Segment Open

(** * Verisume: the upload-and-analyze pipeline of [app/routes/upload.tsx]

    A shallow embedding of the [Upload] route component: its two handlers
    [handleSubmit] and [handleAnalyze], the component state they update and
    the external services they call (Puter's [fs], [kv] and [ai], the PDF
    rasterizer, the identifier generator, the router).

    Conventions.
    - A JavaScript string is a [string]: a sequence of code units below 256.
      The strings inside a parsed JSON document are lists of 16-bit code
      units ([list N]), because a [\uXXXX] escape can denote any of them.
    - A JavaScript number inside a JSON document is kept as the exact
      rational value of its literal; rounding to a double is not modelled.
    - An [await]ed call either fulfils with a value or rejects with an
      error; rejections are the exceptions [handleAnalyze] catches. *)

From Stdlib Require Import ZArith QArith Ascii String List Lia.
From stdpp Require Import base option list strings gmap pretty.

Set Warnings "-register-all".

Local Open Scope Z_scope.
Local Open Scope list_scope.
Local Open Scope string_scope.

(** ** JSON documents and [JSON.parse] *)

Module JSON.

Inductive value : Type :=
| Null
| Bool (b : bool)
| Number (q : Q)
| Str (s : list N)
| Array (elements : list value)
| Object (members : list (list N * value)).
(* The members of an object are kept in the order of the text; the order in
   which an engine enumerates integer-like keys is not modelled. *)

Inductive token : Type :=
| TLBrace | TRBrace | TLBracket | TRBracket | TColon | TComma
| TString (s : list N)
| TNumber (q : Q)
| TTrue | TFalse | TNull.

Definition dquote : ascii := "034"%char.
Definition backslash : ascii := "092"%char.

(** The code units of a string. *)
Definition units (s : string) : list N :=
  map N_of_ascii (list_ascii_of_string s).

Definition is_digit (c : ascii) : bool :=
  ((48 <=? N_of_ascii c) && (N_of_ascii c <=? 57))%N.

Definition digit_val (c : ascii) : Z := Z.of_N (N_of_ascii c) - 48.

Definition hex_val (c : ascii) : option N :=
  let n := N_of_ascii c in
  if ((48 <=? n) && (n <=? 57))%N then Some (n - 48)%N
  else if ((65 <=? n) && (n <=? 70))%N then Some (n - 55)%N
  else if ((97 <=? n) && (n <=? 102))%N then Some (n - 87)%N
  else None.

(** JSON white space: space, tab, line feed, carriage return. *)
Definition is_ws (c : ascii) : bool :=
  let n := N_of_ascii c in
  ((n =? 32) || (n =? 9) || (n =? 10) || (n =? 13))%N.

Segment Closed

Exercise prompt: Up to and including the line that holds "Conventions.", reproduce the records above exactly from their first line, and give nothing else.

Answer to this problem:
(** * Verisume: the upload-and-analyze pipeline of [app/routes/upload.tsx]

    A shallow embedding of the [Upload] route component: its two handlers
    [handleSubmit] and [handleAnalyze], the component state they update and
    the external services they call (Puter's [fs], [kv] and [ai], the PDF
    rasterizer, the identifier generator, the router).

    Conventions.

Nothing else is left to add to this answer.